Scala actors and Spark Contexts

One nice thing about Scala is the akka Actor system - idea borrowed from Erlang where it has found great success with its "Let it crash" philosophy.

One of the goals of my work at QuizUp is to create a flexible data analytics pipeline. A nice add-on is exposing this pipeline through a slick web front-end. For this I have chosen Unfiltered, in combination with actors and futures to "command" the Spark pipeline backend.

While I will not go into details of the whole deal in this post, I will post a basic Actor example to run a simple Spark action on a Hadoop based file.
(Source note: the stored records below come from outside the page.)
Lemma discrepancy_typed insn g :
  insn_typed insn ->
  finds_item_size epoch arch ctx insn g \/ finds_attached_prefix epoch arch ctx insn g \/
  finds_detached_prefix epoch arch ctx insn g \/ finds_target_not_code epoch arch ctx insn g ->
  native_fact_typed g.
Proof.
  intros Hi Hg. pose proof Hi as (He & Hs & _). pose proof (it_size (insn_ea insn)).
  assert (is_u16 (to_u16 (get_item_size (insn_ea insn)))) as Hu by (apply Z.mod_pos_bound; lia).
  destruct Hg as [Hg|[Hg|[Hg|Hg]]].
  - destruct Hg as (_ & _ & ->). split; [by apply provenance_is_typed|].
    split_and!; cbn; [done|done|by apply min_u16_typed|done|done|apply it_byte].
  - destruct Hg as (_ & _ & plain & (_ & Hp & _)%it_insn & _ & ->). split; [by apply provenance_is_typed|].
    split_and!; cbn; [done|done|done|done|done|apply it_byte].
  - destruct Hg as (_ & Hlt & _ & _ & _ & _ & plain & (_ & Hp & _)%it_insn & _ & _ & ->).
    destruct Hctx as (_ & Hstart & _).
    split; [by apply provenance_is_typed|].
    split_and!; cbn; [unfold is_u64 in *; lia|done|done|done|done|apply it_byte].
  - destruct Hg as (_ & _ & _ & _ & decoded & (_ & Hp & _)%it_insn & _ & ->).
    split; [by apply provenance_is_typed|].
    split_and!; cbn; [by apply branch_target_typed|done|done|done|done|apply it_byte].
Qed.

Lemma undecodable_typed ea g :
  is_u64 ea -> finds_undecodable epoch arch ctx ea g -> native_fact_typed g.
Proof.
  intros He ->. split; [by apply provenance_is_typed|].
  split_and!; cbn; [done|done|apply min_u16_typed, it_size|done|done|].
  destruct (is_loaded ea); [apply it_byte|done].
Qed.

Lemma found_typed insn g :
  insn_typed insn -> finds options epoch arch ctx insn g -> native_fact_typed g.
Proof.
  intros Hi [(_ & Hg)|[(_ & Hg)|[(_ & Hg)|[(_ & Hg)|[(_ & Hg)|(_ & t & Ht & Hg)]]]]].
  - by eapply discrepancy_typed.
  - by eapply indirect_typed.
  - by eapply zero_branch_typed.
  - by eapply pair_typed.
  - by eapply flag_branch_typed.
  - unfold direct_call_target in Ht. repeat case_match; simplify_eq.
    eapply candidate_typed, Hg; [apply Hi|by apply branch_target_typed].
Qed.

Lemma visit_typed owned ea g :
  is_u64 ea -> visit_finds options epoch arch owned ctx ea g -> native_fact_typed g.
Proof.
  intros He. unfold visit_finds. destruct (decode_insn ea) as [insn|] eqn:Ed.
  - destruct (insn_size insn =? 0); [intros [_ Hg]; by eapply undecodable_typed|].
    apply found_typed. by eapply it_insn.
  - intros [_ Hg]. by eapply undecodable_typed.
Qed.
End Found.

(** ** What is found is adaptable *)

Lemma map_string_length f s : str_len (map_string f s) = str_len s.
Proof. unfold map_string, str_len. rewrite str_bytes_bytes. unfold zlen. by rewrite length_map. Qed.

Lemma register_name_short op : str_len (operand_register_name op) <= 1000.
Proof.
  unfold operand_register_name. case_bool_decide; [|done].
  destruct (get_reg_name _ _) as [s|] eqn:E; [|done]. rewrite map_string_length. by eapply it_name.
Qed.

Section Adaptable.
Context (options : NativeAnalysisOptions) (epoch : Z) (arch : NativeArchitecture) (ctx : ScanContext).

Lemma target_adaptable insn call target definition pointer resolution id name width g :
  str_len name <= 1000 ->
  (resolution = Resolution_ReadOnlyMemoryValue -> pointer <> kNativeBadAddress ->
     1 <= width <= 8 /\ pointer + width <= u64_max) ->
  finds_target options epoch arch ctx insn call target definition pointer resolution id name width g ->
  adaptable g.
Proof.
  intros Hn Hw (_ & _ & [->|[_ Hg]]); [done|].
  destruct Hg as (_ & _ & _ & first & _ & _ & ->). done.
Qed.

Lemma found_adaptable insn g :
  insn_typed insn -> insn_ea insn < u64_max -> finds options epoch arch ctx insn g -> adaptable g.
Proof.
  intros Hi Hea [(_ & Hg)|[(_ & Hg)|[(_ & Hg)|[(_ & Hg)|[(_ & Hg)|(_ & t & _ & Hg)]]]]].
  - destruct Hg as [Hg|[Hg|[Hg|Hg]]].
    + by destruct Hg as (_ & _ & ->).
    + by destruct Hg as (_ & _ & plain & _ & _ & ->).
    + destruct Hg as (_ & _ & _ & _ & _ & _ & plain & _ & _ & _ & ->). unfold adaptable. cbn. lia.
    + destruct Hg as (_ & _ & He & _ & decoded & _ & _ & ->). unfold adaptable. cbn.
      pose proof (branch_target_typed insn Hi) as Ht. unfold executable_address, mapped_loaded in He.
      destruct (Z.eqb_spec (branch_target insn) BADADDR) as [|Hne]; [done|].
      unfold is_u64, BADADDR, kNativeBadAddress, u64_max in *. lia.
  - destruct Hg as (_ & _ & _ & _ & [(op & _ & Hg)|(op & _ & Hg)]).
    + destruct Hg as (rvi & value & _ & _ & Hg). eapply target_adaptable, Hg; [apply register_name_short|done].
    + destruct Hg as (_ & pointer & seg & target & _ & _ & _ & Hw & Hp & _ & _ & Hg).
      eapply target_adaptable, Hg; [done|]. intros _ _.
      unfold BADADDR, kNativeBadAddress, u64_max in *. lia.
  - destruct Hg as (_ & _ & _ & outcome & _ & ->). split; [apply register_name_short|done].
  - by destruct Hg as (_ & _ & _ & _ & second & _ & _ & _ & _ & _ & _ & family & c1 & c2 & _ & ->).
  - by destruct Hg as (_ & _ & _ & _ & flag & outcome & _ & _ & ->).
  - by destruct Hg as (_ & _ & _ & first & _ & _ & ->).
Qed.

Lemma visit_adaptable owned ea g :
  is_u64 ea -> ea < u64_max -> visit_finds options epoch arch owned ctx ea g -> adaptable g.
Proof.
  intros He Hlt. unfold visit_finds. destruct (decode_insn ea) as [insn|] eqn:Ed.
  - destruct (insn_size insn =? 0); [intros [_ ->]; done|].
    apply found_adaptable; [by eapply it_insn|]. by rewrite (it_ea _ _ Ed).
  - intros [_ ->]. done.
Qed.
End Adaptable.

(** ** Visits *)

Definition below_last (ea : Z) : Prop := is_u64 ea /\ ea < u64_max.

Lemma visited_typed fuel wanted end_ limit ea count :
  is_u64 end_ -> is_u64 ea -> Forall below_last (visited_heads fuel wanted end_ limit ea count).
Proof.
  intros Hend. revert ea count. induction fuel as [|fuel IH]; intros ea count He; cbn [visited_heads]; [constructor|].
  destruct ((ea =? BADADDR) || (end_ <=? ea)) eqn:Eb; [constructor|]. destruct (_ && _); [constructor|]. cbn zeta.
  assert (below_last ea) as Hbelow.
  { apply orb_false_iff in Eb as [_ Hlt]. unfold below_last, is_u64, u64_max in *. lia. }
  assert (forall n, Forall below_last (if (next_head ea end_ =? BADADDR) || (next_head ea end_ <=? ea) then []
    else visited_heads fuel wanted end_ limit (next_head ea end_) n)) as Hr.
  { intros n. clear Eb. destruct (_ || _); [constructor|]. apply IH, it_next. }
  destruct (wanted ea); [by constructor|apply Hr].
Qed.

Definition visit_ok (v : ScanContext * Z) : Prop := context_typed v.1 /\ below_last v.2.

Lemma in_context_typed ctx l : context_typed ctx -> Forall below_last l -> Forall visit_ok (in_context ctx l).
Proof.
  intros Hc Hl. unfold in_context. rewrite Forall_fmap. eapply Forall_impl; [exact Hl|]. by intros x Hx.
Qed.

Lemma function_visits_typed options ea f :
  get_func ea = Some f -> Forall visit_ok (function_visits options f).
Proof.
  intros [Hs Hc]%it_func. unfold function_visits. destruct (_ =? _); [constructor|].
  generalize 0. induction Hc as [|[start end_] chunks [Ha Hb] _ IH]; intros count; [constructor|].
  cbn [chunk_visits]. destruct (_ <=? _); [apply IH|]. cbn zeta. apply Forall_app. split.
  - apply in_context_typed; [done|]. by apply visited_typed.
  - destruct (_ && _); [constructor|apply IH].
Qed.

Lemma segment_visits_typed options segs total :
  Forall (fun seg => match seg with Some seg => is_u64 (seg_start_ea seg) /\ is_u64 (seg_end_ea seg) | None => True end)
    segs ->
  Forall visit_ok (segment_visits options segs total).
Proof.
  intros Hs. revert total. induction Hs as [|seg segs Hseg _ IH]; intros total; [constructor|].
  cbn [segment_visits]. destruct (scannable_segment seg) as [seg'|] eqn:E; [|apply IH]. cbn zeta.
  assert (is_u64 (seg_start_ea seg') /\ is_u64 (seg_end_ea seg')) as [Ha Hb].
  { unfold scannable_segment in E. destruct seg as [seg|]; [|done]. destruct (_ || _); by simplify_eq. }
  apply Forall_app. split; [|apply IH]. apply in_context_typed; [done|]. by apply visited_typed.
Qed.

Definition call_options_typed (c : NativeCall) : Prop :=
  match c with
  | Call_AnalyzeDatabase options | Call_AnalyzeFunction _ options => options_typed options
  | _ => True
  end.

Lemma call_findings_typed c epoch g :
  call_options_typed c -> is_u64 epoch -> call_findings c epoch g -> native_fact_typed g /\ adaptable g.
Proof.
  assert (forall options owned arch visits, options_typed options -> is_u64 epoch -> Forall visit_ok visits ->
    visits_find options epoch arch owned visits g -> native_fact_typed g /\ adaptable g) as Hv.
  { intros options owned arch visits Ho He Hvs (v & Hin & Hg). rewrite Forall_forall in Hvs.
    destruct (Hvs v Hin) as [Hc [Hu Hlt]]. split; [by eapply visit_typed, Hg|by eapply visit_adaptable, Hg]. }
  destruct c as [options|ea options| | | |]; cbn [call_options_typed call_findings]; intros Ho He Hg; try done.
  - destruct Hg as (_ & [(entry & f & _ & Hf & _ & Hg)|[_ Hg]]).
    + eapply Hv, Hg; try done. by eapply function_visits_typed.
    + eapply Hv, Hg; try done. apply segment_visits_typed, Forall_forall.
      intros [seg|] Hseg; [by apply it_segment|done].
  - destruct Hg as (_ & _ & f & Hf & Hg). eapply Hv, Hg; try done. by eapply function_visits_typed.
Qed.
End Typing.

(** ** The sink *)

(** The adapter and the sink of a store as the client of a provider. *)
#[export] Instance adapting_client : NativeClient NativeEvidenceStoreSink := {
  sink_emit := adapt; on_progress _ sink := sink }.

(** The report counts as the bridge of the emulator does. *)
Definition report_stats (r : NativeEvidenceStoreReport) : EvidenceBridgeStats := {|
  eb_inserted_records := sr_inserted_records r; eb_added_observations := sr_added_observations r;
  eb_duplicates := sr_duplicate_observations r; eb_rejected := sr_rejected_facts r |}.

Definition sink_state (sink : NativeEvidenceStoreSink) : EvidenceBridgeStats * EvidenceStore :=
  (report_stats (sk_report sink), sk_store sink).

Lemma emit_offers fact sink : sink_state (emit_analysis_fact fact sink) = offer fact (sink_state sink).
Proof.
  unfold sink_state, offer, emit_analysis_fact. cbn [fst snd]. destruct (add fact (sk_store sink)) as [result store].
  unfold bridge_account, report_stats. destruct (ar_disposition result); cbn; by rewrite ?Z.add_0_r.
Qed.

Lemma emit_accepted fact sink f :
  accept fact = Ok f -> store_wf (sk_store sink) -> fact_typed fact ->
  sk_last_error (emit_analysis_fact fact sink) = sk_last_error sink.
Proof.
  intros Ha Hs Ht. pose proof (add_disposition _ _ Hs Ht) as Hd. unfold emit_analysis_fact.
  destruct (add fact (sk_store sink)) as [result store]. cbn [fst snd] in Hd.
  destruct (ar_disposition result); try done. destruct Hd as (? & ?). congruence.
Qed.

Definition emit_all (facts : list AnalysisFact) (sink : NativeEvidenceStoreSink) : NativeEvidenceStoreSink :=
  foldl (fun sink fact => emit_analysis_fact fact sink) sink facts.

Lemma emit_all_offers facts sink : sink_state (emit_all facts sink) = offer_all facts (sink_state sink).
Proof.
  revert sink. induction facts as [|f facts IH]; intros sink; [done|]. cbn [emit_all foldl].
  change (sink_state (emit_all facts (emit_analysis_fact f sink)) = offer_all facts (offer f (sink_state sink))).
  by rewrite IH, emit_offers.
Qed.

Lemma replay_adapts es sink :
  replay es sink = emit_all (concat (map adapter_emit (reported es))) sink.
Proof.
  revert sink. induction es as [|e es IH]; intros sink; [done|].
  change (replay (e :: es) sink) with (replay es (replay_event sink e)). rewrite IH.
  change (reported (e :: es)) with (reported_of e ++ reported es). rewrite map_app, concat_app.
  unfold emit_all. rewrite foldl_app. f_equal. destruct e as [g|]; cbn; [|done]. by rewrite app_nil_r.
Qed.

Lemma emit_all_last_error facts sink :
  store_wf (sk_store sink) -> Forall fact_typed facts -> Forall (fun f => accept f = Ok f) facts ->
  sk_last_error (emit_all facts sink) = sk_last_error sink.
Proof.
  revert sink. induction facts as [|f facts IH]; intros sink Hs Ht Ha; [done|].
  apply List.Forall_cons_iff in Ht as [Hf Ht], Ha as [Haf Ha]. cbn [emit_all foldl].
  change (sk_last_error (emit_all facts (emit_analysis_fact f sink)) = sk_last_error sink).
  rewrite IH; [by eapply emit_accepted| |done|done].
  assert (sk_store (emit_analysis_fact f sink) = (add f (sk_store sink)).2) as ->.
  { pose proof (emit_offers f sink) as Ho. unfold sink_state, offer in Ho. cbn [fst snd] in Ho.
    destruct (add f (sk_store sink)). cbn. by injection Ho. }
  by apply add_wf.
Qed.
It's funny how one simple sentence can translate into heaps of technology and mounds of work ;)

Anyways, below it is.
Ognen

import akka.actor.{Actor, Props, ActorSystem, ActorRef}
import akka.event.slf4j.Slf4jLogger
//import scala.concurrent.Future
import org.apache.spark.SparkConf
import org.apache.spark.SparkContext
import org.apache.spark.SparkEnv 

// this will be our message
case class HdfsFile(filename:String,ctx:SparkContext)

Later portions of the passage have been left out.